Using the entries below, output exactly the lines from the one containing "From S2P Require Import" through the final line, both included, and no others.

------ Dataset ------

(* ===== verification/ServiceReconcile.v ===== *)
(** * The controller of LLMInferenceService

    [internal/controller/llminferenceservice_*.go] with
    [internal/controller/reconciler/service.go] and [pdb.go]: one
    reconciliation as a computation of the monad [M] of [ServiceStatus], which
    performs actions on the cluster in order.  What the API server answers is
    the record [World]; [ok] tells which actions succeed.  The reconcilers of
    other packages (gateway, scheduler, autoscaler, network policies and the
    like) are actions.  Events, metrics and log lines are left out, and a
    panic ends a reconciliation as an error does. *)

From S2P Require Import Prelude GoStrings K8s K8sPods K8sObjects ApiV1alpha2 AIPack Webhook RuntimeRegistry DeploymentSync DeploymentBuilder WellKnown ServiceStatus GovernanceEvidence.
From S2P Require LocalModelCache LoraGovernance AIPackGovernance Receipts DeploymentProperties.

#[local] Notation spec := ServiceStatus.spec.

Definition FinalizerName := "serving.ckodex.com/finalizer".
Definition AnnotationPauseReconciliation := "ckodex.com/pause-reconciliation".
Definition WorkloadLabel := "serving.ckodex.com/workload".

(** ** Services and disruption budgets *)

Record ServicePort := mkServicePort { port_Name : string; AppProtocol : string; Port : Z; TargetPort : Z }.
Record ServiceSpec := mkServiceSpec { sv_Selector : gmap string string; sv_Ports : list ServicePort; sv_Headless : bool; sv_LocalTraffic : bool }.
Record PDBSpec := mkPDBSpec { MinAvailable : Z; pdb_Selector : gmap string string }.

#[global] Instance service_port_eq_dec : EqDecision ServicePort.
Proof. solve_decision. Defined.
#[global] Instance pdb_spec_eq_dec : EqDecision PDBSpec.
Proof. solve_decision. Defined.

------

**Exercise solution:**
From S2P Require Import Prelude GoStrings K8s K8sPods K8sObjects ApiV1alpha2 AIPack Webhook RuntimeRegistry DeploymentSync DeploymentBuilder WellKnown ServiceStatus GovernanceEvidence.
From S2P Require LocalModelCache LoraGovernance AIPackGovernance Receipts DeploymentProperties.

#[local] Notation spec := ServiceStatus.spec.

Definition FinalizerName := "serving.ckodex.com/finalizer".
Definition AnnotationPauseReconciliation := "ckodex.com/pause-reconciliation".
Definition WorkloadLabel := "serving.ckodex.com/workload".

(** ** Services and disruption budgets *)

Record ServicePort := mkServicePort { port_Name : string; AppProtocol : string; Port : Z; TargetPort : Z }.
Record ServiceSpec := mkServiceSpec { sv_Selector : gmap string string; sv_Ports : list ServicePort; sv_Headless : bool; sv_LocalTraffic : bool }.
Record PDBSpec := mkPDBSpec { MinAvailable : Z; pdb_Selector : gmap string string }.

#[global] Instance service_port_eq_dec : EqDecision ServicePort.
Proof. solve_decision. Defined.
#[global] Instance pdb_spec_eq_dec : EqDecision PDBSpec.
Proof. solve_decision. Defined.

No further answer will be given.